Provided records.
(** ** Before the groups *)
Section start.
  Context `{StatusConditions} (now : Z).
Lemma setUp_flag st0 :
  let f := λ status : fields,
    let set_field '(status, needToUpdate) '(field, v) :=
      match (status : fields) !! [field] with Some _ => (status, needToUpdate) | None => (<[[field] := v]> status, true) end in
    let set_condition '(status, needToUpdate) type :=
      match FindStatusCondition (field_conds status ["conditions"]) type with
      | Some _ => (status, needToUpdate)
      | None =>
          let '(status, updated) := SetCondition now status (condition type "Unknown" "SetUpCondition" "The object is not ready yet.") in
          (status, needToUpdate || updated)
      end in
    foldl set_condition
      (foldl set_field (status, false)
         [("phase", VStr PhaseClusterPending); ("readyLogin", VInt 0); ("readySConfigController", VInt 0)])
      [ConditionClusterCommonAvailable; ConditionClusterControllersAvailable; ConditionClusterLoginAvailable;
       ConditionClusterSConfigControllerAvailable; ConditionClusterAccountingAvailable] in
  (f st0).2 = true ∨ (f st0).1 = st0.
Proof.
  cbv zeta beta. apply fold_flag.
  - intros [st b] type Hx. simpl in *. destruct (FindStatusCondition _ _); [done|].
    pose proof (SetCondition_flag now st (condition type "Unknown" "SetUpCondition" "The object is not ready yet.")) as Hs.
    destruct (SetCondition _ _ _) as [st' b']. simpl in *. destruct Hx as [->| ->], Hs as [->|Hs]; rewrite ?orb_true_r; auto.
  - apply fold_flag; [|by right]. intros [st b] [field v] Hx. simpl in *. destruct (st !! [field]); [done|]. by left.
Qed.
Lemma build_values_quiet c w :
  quiet w → ∃ r, build_values (c, w) = ((c, w), r) ∧
    ∀ cv, r = Ok cv → ∃ gpu cv0, BuildSlurmClusterFrom c (workload_prefix (w_objects w) (o_namespace c) (o_name c)) = Ok cv0 ∧
                                 cv = with_ClusterWithGPU gpu cv0.
Proof.
  intros Hq. unfold build_values. rewrite (bind_ok the_cluster _ (c, w) (c, w) c eq_refl).
  rewrite (bind_ok _ _ _ (c, w) (workload_prefix (w_objects w) (o_namespace c) (o_name c)))
    by (unfold on_cluster; by rewrite prefix_quiet).
  unfold bind at 1, lift. destruct (BuildSlurmClusterFrom _ _) as [cv0|e|h]; [|by eexists..].
  pose proof (nodeSets_quiet w (o_namespace c) (o_name c) Hq) as Hl. set (l := nodeSets_of _ _ _) in Hl.
  rewrite (bind_ok _ _ _ (c, w) l) by (apply wrapM_ok; unfold on_cluster; by rewrite Hl).
  eexists. split; [done|]. intros cv [= <-]. eauto.
Qed.
End start.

Work to be completed. Take from the entries every line that has the string "None".

Output for this exercise.
      match (status : fields) !! [field] with Some _ => (status, needToUpdate) | None => (<[[field] := v]> status, true) end in
      | None =>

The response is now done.